"Bibi Kim, tasku," perintah Joana sambil mengulurkan tangannya. Bibi Kim segera memberikan tas yang sejak tadi di pegangnya kepada Joana.
"Nona, anda tak boleh makan sembarangan," ucap Bibi Kim kemudian.
"Aku tahu," Joana langsung berlalu. Hari ini pertama kalinya dia mengunjungi kantor pasca operasi. Bibi Kim berlari mengikuti Joana yang sedang berjalan dengan kecepatan penuh.
"Antarkan aku ke kantor, secepatnya," perintah Joana kepada supir yang sudah bersiap, di depan pintu.
"Nona! tunggu dulu, bekal anda ketinggalan!" seru Bibi Kim.Dia sudah mengatakan bahwa Joana tak boleh makan sembarangan. Untuk itu dia menyiapkan bekal, tapi Joana tak mengindahkan seruan Bibi Kim, dan malah masuk ke mobilnya.
"Nona! ya ampun," Bibi Kim berlarian dengan susah payah dari dapur untuk mengejar Joana.

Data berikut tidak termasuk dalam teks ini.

Definition select_live (existing : list string) (evs : rows) : outcome rows :=
  let m := sort_rows (group_live existing evs) in
  let familyOrder := stableSort (map fst m) (family_cmp priority_of) in
  st ← rounds takeUnique (S (count_rows m)) familyOrder (mkSelection m [] [] []);
  st' ← rounds takeDeferred (S (count_rows m)) familyOrder st;
  Returns (live st').

(** ** Replacing base rows *)
(** The index to replace, the last one first. *)
Fixpoint find_slot (qs : list PackQuota) (maxEvents : Z) (candidate : ProductionCorpusEvent) (final : rows) (i : nat) : option nat :=
  match i with
  | O => None
  | S j =>
    match final !! j with
    | None => None
    | Some old =>
      if isActiveLiveEval old then find_slot qs maxEvents candidate final j
      else
        let trial := take (Z.to_nat maxEvents) (candidate :: take j final ++ drop (S j) final) in
        if quotasSatisfied trial qs then Some j else find_slot qs maxEvents candidate final j
    end
  end.

Definition overlay_one (qs : list PackQuota) (maxEvents : Z) (st : rows * list string) (candidate : ProductionCorpusEvent) : rows * list string :=
  let '(final, ids) := st in
  if bool_decide (ev_id candidate ∈ ids) then st
  else if Z.of_nat (length final) <? maxEvents then
    if quotasSatisfied (candidate :: final) qs then (candidate :: final, jsset_add (ev_id candidate) ids) else st
  else
    match find_slot qs maxEvents candidate final (length final) with
    | None => st
    | Some i =>
      let ids' := match final !! i with Some old => filter (fun x => x <> ev_id old) ids | None => ids end in
      (candidate :: take i final ++ drop (S i) final, jsset_add (ev_id candidate) ids')
    end.

Definition quotaSafeLiveOverlay (baseEvents liveEvents : rows) (maxEvents : Z) (qs : list PackQuota) : outcome rows :=
  throw_when negb (quotasSatisfied baseEvents qs) with GenericError "admitActiveLiveEvalEvents: base hidden pack does not satisfy quotas" ;;
  Returns (fold_left (overlay_one qs maxEvents) liveEvents (baseEvents, fold_left (fun s e => jsset_add (ev_id e) s) baseEvents [])).1.

Record LiveOverlay := mkOverlay { lv_pack : QueryPack; added : Z; liveEvalInPack : Z; familyCounts : list (string * option Z) }.

Definition with_final (pack : QueryPack) (evs : rows) : QueryPack := mkPack (qp_epochId pack) (evalSeedHex pack) (qp_corpusRoot pack) evs.

Definition admitActiveLiveEvalEvents (pack : QueryPack) (corpus : ProductionCorpus) : outcome LiveOverlay :=
  if limit opts <=? 0 then Returns (mkOverlay pack 0 0 [])
  else
    let existing := fold_left (fun s e => jsset_add (ev_id e) s) (qp_events pack) [] in
    live ← select_live existing (events corpus);
    let maxEvents := match qp_events pack with [] => limit opts | l => Z.of_nat (length l) end in
    let qs := match lo_quotas opts with Some qs => qs | None => default [] (quotas <$> lo_profile opts) end in
    finalEvents ← match qs with
      | [] => Returns (match live with [] => qp_events pack | _ => take (Z.to_nat maxEvents) (live ++ qp_events pack) end)
      | _ => quotaSafeLiveOverlay (qp_events pack) live maxEvents qs
      end;
    Returns (mkOverlay (with_final pack finalEvents)
      (Z.of_nat (length (filter (fun e => isActiveLiveEval e = true /\ ev_id e ∉ existing) finalEvents)))
      (Z.of_nat (length (filter (fun e => isActiveLiveEval e = true) finalEvents)))
      (fold_left (fun counts e => if isActiveLiveEval e then set_count (familyOf e) (count_of (familyOf e) counts) counts else counts) finalEvents [])).
End Options.

(** ** Verification *)
Inductive PackVerdict := PackOk | CorpusRootMismatch | DeriveFailed (e : js_error) | LengthMismatch | IdMismatch (i : nat).

Fixpoint compare_ids (i : nat) (recomputed published : rows) : PackVerdict :=
  match published, recomputed with
  | [], _ => PackOk
  | p :: published', r :: recomputed' => if String.eqb (ev_id r) (ev_id p) then compare_ids (S i) recomputed' published' else IdMismatch i
  | _ :: _, [] => IdMismatch i
  end.

Definition with_profile (o : ActiveLiveEvalPackOptions) (profile : HiddenPackProfile) : ActiveLiveEvalPackOptions :=
  mkLiveOptions (activeIds o) (limit o) (familyPriority o) (dedupePublicIntent o) (Some profile) (lo_quotas o) (lo_disabledFamilies o).

Section Verify.
Context {HK : Hasher}.

(** The pack anyone with the seed computes. *)
Definition recompute (epochId : Z) (hex : string) (corpus : ProductionCorpus) (profile : HiddenPackProfile) (activeLiveEval : option ActiveLiveEvalPackOptions) : outcome QueryPack :=
  base ← deriveQueryPack epochId hex corpus profile;
  match activeLiveEval with
  | None => Returns base
  | Some o => r ← admitActiveLiveEvalEvents (with_profile o profile) base corpus; Returns (lv_pack r)
  end.

Definition verifyQueryPack (pack : QueryPack) (corpus : ProductionCorpus) (profile : HiddenPackProfile) (activeLiveEval : option ActiveLiveEvalPackOptions) : PackVerdict :=
  if negb (String.eqb (toLowerCase (qp_corpusRoot pack)) (toLowerCase (corpusRoot corpus))) then CorpusRootMismatch
  else match recompute (qp_epochId pack) (evalSeedHex pack) corpus profile activeLiveEval with
  | Throws e => DeriveFailed e
  | Returns recomputed =>
    if negb (length (qp_events recomputed) =? length (qp_events pack))%nat then LengthMismatch
    else compare_ids 0 (qp_events recomputed) (qp_events pack)
  end.
End Verify.
End Live.

Record QuotaCoverage := mkCoverage { qc_stratum : string; qc_count : Z; qc_minCount : Z; satisfied : bool }.
Definition packQuotaCoverage (pack : QueryPack) (profile : HiddenPackProfile) : list QuotaCoverage :=
  map (fun q => let count := satisfying (stratum q) (qp_events pack) in mkCoverage (stratum q) count (minCount q) (minCount q <=? count)) (quotas profile).

Definition packFamilyCounts (pack : QueryPack) : list (string * option Z) :=
  fold_left (fun counts e => set_count (family e) (count_of (family e) counts) counts) (qp_events pack) [].

(** ** The overlay keeps the contract *)
Section Overlay.
Context (opts : ActiveLiveEvalPackOptions) (base : list ProductionCorpusEvent) (qs : list PackQuota) (maxEvents : Z).
Implicit Types final lives : list ProductionCorpusEvent.

Lemma quotas_more a b : (forall s, satisfying s a <= satisfying s b) -> quotasSatisfied a qs = true -> quotasSatisfied b qs = true.
Proof.
  intros H. unfold quotasSatisfied. rewrite !forallb_forall. intros Hq q Hin. apply Z.leb_le. etransitivity; [apply Z.leb_le, (Hq q Hin)|apply H].
Qed.

Record overlay_ok lives (st : list ProductionCorpusEvent * list string) : Prop := {
  ov_ids : forall x, x ∈ st.2 <-> x ∈ map ev_id st.1;
  ov_distinct : NoDup (map ev_id st.1);
  ov_from : forall e, e ∈ st.1 -> e ∈ base \/ e ∈ lives;
  ov_active : forall e, e ∈ base -> isActiveLiveEval opts e = true -> e ∈ st.1;
  ov_size : Z.of_nat (length base) <= Z.of_nat (length st.1) <= Z.max maxEvents (Z.of_nat (length base));
  ov_quotas : quotasSatisfied st.1 qs = true
}.

Lemma find_slot_spec cand final i j : find_slot opts qs maxEvents cand final i = Some j ->
  exists old, final !! j = Some old /\ isActiveLiveEval opts old = false /\ quotasSatisfied (cand :: take j final ++ drop (S j) final) qs = true.
Proof.
  induction i as [|i IH]; cbn [find_slot]; [done|]. destruct (final !! i) as [old|] eqn:E; [|done]. destruct (isActiveLiveEval opts old) eqn:Ea; [by apply IH|].
  destruct (quotasSatisfied (take _ _) qs) eqn:Hq; [|by apply IH]. intros [= <-]. exists old. split; [done|]. split; [done|]. eapply quotas_more; [|exact Hq]. intros s. apply satisfying_prefix, prefix_take.
Qed.

Lemma replaced_perm final j old : final !! j = Some old -> final ≡ₚ old :: take j final ++ drop (S j) final.
Proof. intros H. rewrite <- (take_drop_middle final j old H) at 1. by rewrite Permutation_middle. Qed.

Lemma map_perm (a b : list ProductionCorpusEvent) : a ≡ₚ b -> map ev_id a ≡ₚ map ev_id b.
Proof. apply Permutation_map. Qed.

"Bibi Kim, ada apa?" Wooseok yang memang dari tadi di dapur ikut berlari mengejar Bibi Kim sambil menenteng roti di tangannya.
"Tuan, Nona meninggalkan bekalnya," Bibi Kim mengangkat kotak bekal di tangannya, Wooseok menahan roti di mulutnya, lalu mengambil bekal dari tangan Bibi Kim dan berlari kencang keluar rumah.
"Jalan!" ucap Joana kepada supirnya. Laki-laki paruh baya itu segera menghidupkan mobil, "Tunggu sebentar!" ucap Joana lagi, dia langsung tersenyum ketika melihat Wooseok berlari kearahnya, dengan menenteng bekal di tangan, dan roti tersumpal di mulutnya, "Lihatlah dia, selalu saja bertingkah bodoh," ucap Joana lalu membuka pintu dan keluar dari mobil.
"Mmm ..." Wooseok ingin bicara, dia lalu mendorong semua bagian roti masuk ke mulutnya dengan cepat, dan bernafas sejenak, "Kau meninggalkan makan siangmu," ucapnya dengan suara yang tidak jelas, karena dia masih mengunyah.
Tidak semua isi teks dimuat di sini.